In situations where children from the poorest households are least likely to be in school in the
first place and contributions are expected from all community members, the poorest, who are
unable to afford other direct and indirect costs of schooling, are in effect subsidising
schooling costs of the better-off. In addition, the burden of community contributions is likely
to depend on family structures, and be altered as these change. Where children have lost their
parents as a result of AIDS, they are often less likely to be in school. This is particularly the
case for girls who have to care for sick relatives, or take on the domestic responsibilities of
mothers who have to earn an income to support the family. In addition, children who have lost
their parents are often living with grandparents who may be too old to be actively involved in
schooling. Furthermore, it is possible in countries in SSA where the AIDS pandemic is
spreading fast, that the next generation of children may have neither parents nor grandparents
alive. Community contributions are likely to become increasingly burdensome in such
circumstances, and are likely to increase inequalities between and within communities.
Conclusion
In conclusion, it is evident that a number of initiatives involving the community are taking
place, often with the support of international donors and NGOs some of which are modelled
on examples from South Asian experience.
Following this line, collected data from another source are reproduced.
Lemma nodes_insert_new_eq nd s : nodes (insert_new nd s) = <[fresh_id s := nd]> (nodes s).
Proof. done. Qed.

Lemma create_depend_run ty name w :
  create_depend ty name w =
  (Ok (fresh_id (scene w)),
   with_scene (set_selection [fresh_id (scene w)]
                 (insert_new (mkNode (Depend ty) name ∅ ∅) (scene w))) w).
Proof. done. Qed.

Lemma add_node_run nd w :
  add_node nd w = (Ok (fresh_id (scene w)), with_scene (insert_new nd (scene w)) w).
Proof. done. Qed.

Lemma kind_of_run n w nd :
  nodes (scene w) !! n = Some nd → kind_of n w = (Ok (node_kind nd), w).
Proof. intros H. unfold kind_of, bind, get_scene. by rewrite H. Qed.

Lemma connectAttr_run src dst w :
  is_Some (nodes (scene w) !! src.1) → is_Some (nodes (scene w) !! dst.1) →
  connectAttr src dst w =
  (Ok tt, with_scene (set_connections (connections (scene w) ++ [(src, dst)])
                        (scene w)) w).
Proof.
  intros Hs Hd. unfold connectAttr, bind, get_scene.
  by rewrite bool_decide_eq_true_2.
Qed.

Lemma setAttr_run n a v w nd :
  nodes (scene w) !! n = Some nd →
  setAttr (n, a) v w =
  (Ok tt, with_scene (set_nodes (alter (with_attr a v) n) (scene w)) w).
Proof.
  intros H. unfold setAttr, bind, get_scene. simpl. rewrite H.
  unfold put_scene. do 2 f_equal. unfold set_nodes. f_equal.
  apply map_eq. intros j. destruct (decide (j = n)) as [->|Hne].
  - by rewrite lookup_insert_eq, lookup_alter_eq, H.
  - by rewrite lookup_insert_ne, lookup_alter_ne.
Qed.

Lemma createCollection_layer_run owner name w nd :
  nodes (scene w) !! owner = Some nd → node_kind nd = RenderLayer →
  createCollection owner name w =
  (Ok (fresh_id (scene w)),
   with_scene (insert_new (mkNode (Collection owner owner) name ∅ ∅) (scene w)) w).
Proof.
  intros Hn Hk. unfold createCollection, bind.
  by rewrite (kind_of_run _ _ _ Hn), Hk.
Qed.

Lemma createCollection_nested_run owner name w nd l o :
  nodes (scene w) !! owner = Some nd → node_kind nd = Collection l o →
  createCollection owner name w =
  (Ok (fresh_id (scene w)),
   with_scene (insert_new (mkNode (Collection l owner) name ∅ ∅) (scene w)) w).
Proof.
  intros Hn Hk. unfold createCollection, bind.
  by rewrite (kind_of_run _ _ _ Hn), Hk.
Qed.

Lemma getSelector_run c w nd l o :
  nodes (scene w) !! c = Some nd → node_kind nd = Collection l o →
  getSelector c w = (Ok c, w).
Proof.
  intros Hn Hk. unfold getSelector, bind.
  by rewrite (kind_of_run _ _ _ Hn), Hk.
Qed.

Lemma createOverride_run owner name type_id w nd l o :
  nodes (scene w) !! owner = Some nd → node_kind nd = Collection l o →
  createOverride owner name type_id w =
  (Ok (fresh_id (scene w)),
   with_scene (insert_new (mkNode (Override l owner type_id) name ∅ ∅)
                 (scene w)) w).
Proof.
  intros Hn Hk. unfold createOverride, bind.
  by rewrite (kind_of_run _ _ _ Hn), Hk.
Qed.

Lemma switchToLayer_run rs l w ndr nd :
  nodes (scene w) !! rs = Some ndr → node_kind ndr = RenderSetup →
  nodes (scene w) !! l = Some nd → node_kind nd = RenderLayer →
  switchToLayer rs l w =
  (Ok tt, with_scene (set_visible_layer (Some l) (scene w)) w).
Proof.
  intros Hr Hkr Hn Hk. unfold switchToLayer, bind.
  by rewrite (kind_of_run _ _ _ Hr), Hkr, (kind_of_run _ _ _ Hn), Hk.
Qed.

Lemma createRenderLayer_run rs name w ndr :
  nodes (scene w) !! rs = Some ndr → node_kind ndr = RenderSetup →
  createRenderLayer rs name w =
  (Ok (fresh_id (scene w)),
   with_scene (insert_new (mkNode RenderLayer name ∅ ∅) (scene w)) w).
Proof.
  intros Hr Hkr. unfold createRenderLayer, bind.
  by rewrite (kind_of_run _ _ _ Hr), Hkr.
Qed.

Lemma render_setup_of_Some s rs :
  render_setup_of s = Some rs →
  ∃ nd, nodes s !! rs = Some nd ∧ node_kind nd = RenderSetup.
Proof.
  unfold render_setup_of. intros H%head_Some_elem_of.
  apply list_elem_of_fmap in H as ([k nd] & -> & Hin).
  apply list_elem_of_filter in Hin as [Hk%bool_decide_unpack Hin].
  apply elem_of_map_to_list in Hin. by exists nd.
Qed.

(** Once [renderSetup.instance()] has run, the scene has its render setup
    node. *)
Lemma render_setup_lookup s :
  ∃ nd, nodes (with_render_setup s) !! render_setup_id s = Some nd ∧
        node_kind nd = RenderSetup.
Proof.
  unfold with_render_setup, render_setup_id.
  destruct (render_setup_of s) as [rs|] eqn:H.
  - by apply render_setup_of_Some.
  - eexists. split; [apply lookup_insert_eq | done].
Qed.

Lemma with_render_setup_old s k nd :
  nodes s !! k = Some nd → nodes (with_render_setup s) !! k = Some nd.
Proof.
  intros Hk. unfold with_render_setup. destruct (render_setup_of s); [done|].
  assert (k < fresh_id s)%nat by (apply fresh_id_above; eauto).
  simpl. by rewrite lookup_insert_ne by lia.
Qed.

Lemma renderSetup_instance_run w :
  renderSetup_instance w =
  (Ok (render_setup_id (scene w)), with_scene (with_render_setup (scene w)) w).
Proof.
  unfold renderSetup_instance, bind, get_scene, render_setup_id, with_render_setup.
  destruct (render_setup_of (scene w)); [|done].
  unfold ret. by rewrite with_scene_id.
Qed.

Lemma next_id_insert_new nd s : next_id (insert_new nd s) = S (fresh_id s).
Proof. done. Qed.

Lemma next_id_set_selection l s : next_id (set_selection l s) = next_id s.
Proof. done. Qed.

Lemma next_id_set_connections c s : next_id (set_connections c s) = next_id s.
Proof. done. Qed.

Lemma next_id_set_visible_layer l s : next_id (set_visible_layer l s) = next_id s.
Proof. done. Qed.

Lemma next_id_set_nodes f s : next_id (set_nodes f s) = next_id s.
Proof. done. Qed.

(** Two scenes with the same fields are the same scene. *)
Lemma scene_ext s s' :
  nodes s = nodes s' → next_id s = next_id s' →
  connections s = connections s' → selection s = selection s' →
  visible_layer s = visible_layer s' →
  playback_min s = playback_min s' → playback_max s = playback_max s' →
  s = s'.
Proof. destruct s, s'; simpl; intros; by subst. Qed.

Create Rewrite HintDb scene.

#[local] Hint Rewrite scene_with_scene with_scene_with_scene
  fresh_id_set_selection fresh_id_set_connections fresh_id_set_visible_layer
  fresh_id_alter fresh_id_insert_new nodes_set_selection nodes_set_connections
  nodes_set_visible_layer nodes_set_nodes nodes_insert_new_eq
  next_id_insert_new next_id_set_selection next_id_set_connections
  next_id_set_visible_layer next_id_set_nodes : scene.

(** Looks a node up in a scene built by the commands above. *)
Ltac lookup_new :=
  repeat match goal with x := _ |- _ => subst x end;
  autorewrite with scene; cbn [fst snd];
  repeat first [ rewrite lookup_insert_eq
               | rewrite lookup_insert_ne by lia
               | rewrite lookup_alter_eq
               | rewrite lookup_alter_ne by lia ];
  simpl; try done; try (eexists; reflexivity).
Evidence based on rigorous analysis is patchy, but
suggests at least that schools now exist in remote areas where children previously did not
have access to schooling opportunities, and that improvements in the gender composition of
enrolment in these schools are evident partly due to the reduced distance between home and
school, as well as to other initiatives aimed at encouraging girls’ enrolment in school. Based
on the evidence available, it is not, however, possible to determine whether these
improvements are attributable to community participation per se, or whether state schools in
the same location and with the same resources could result in an identical outcome.
Furthermore, concerns are raised about whether community schools established as
alternatives to the state system are creating a two-tier system, with limited opportunities for
children attending these schools to continue with their education in the state system. As an
end in itself, community participation in schooling appears to have resulted in an
entrenchment and reinforcement of gender relations, rather than empowering those
traditionally excluded from more genuine aspects of participation. Referring to the matrix
presented earlier (Table 1), evidence suggests that, of the range of forms that participation can
take, in practice it is often mainly confined to contribution of resources for building and
maintenance. However, some community-school models do attempt to involve communities
in a broader range of activities in a genuinely-participatory way. Even in these examples,
genuine participation in decision-making is most frequently undertaken by men in the
community, while women’s role is confined to a pseudo-participatory one, in terms of
providing their unpaid time for school construction activities, for example. However, it is
possible that improvements in access and performance in schooling by gender as a result of
greater community involvement in schooling could have an impact on gender relations in the
longer term, if this is genuinely desired and addressed.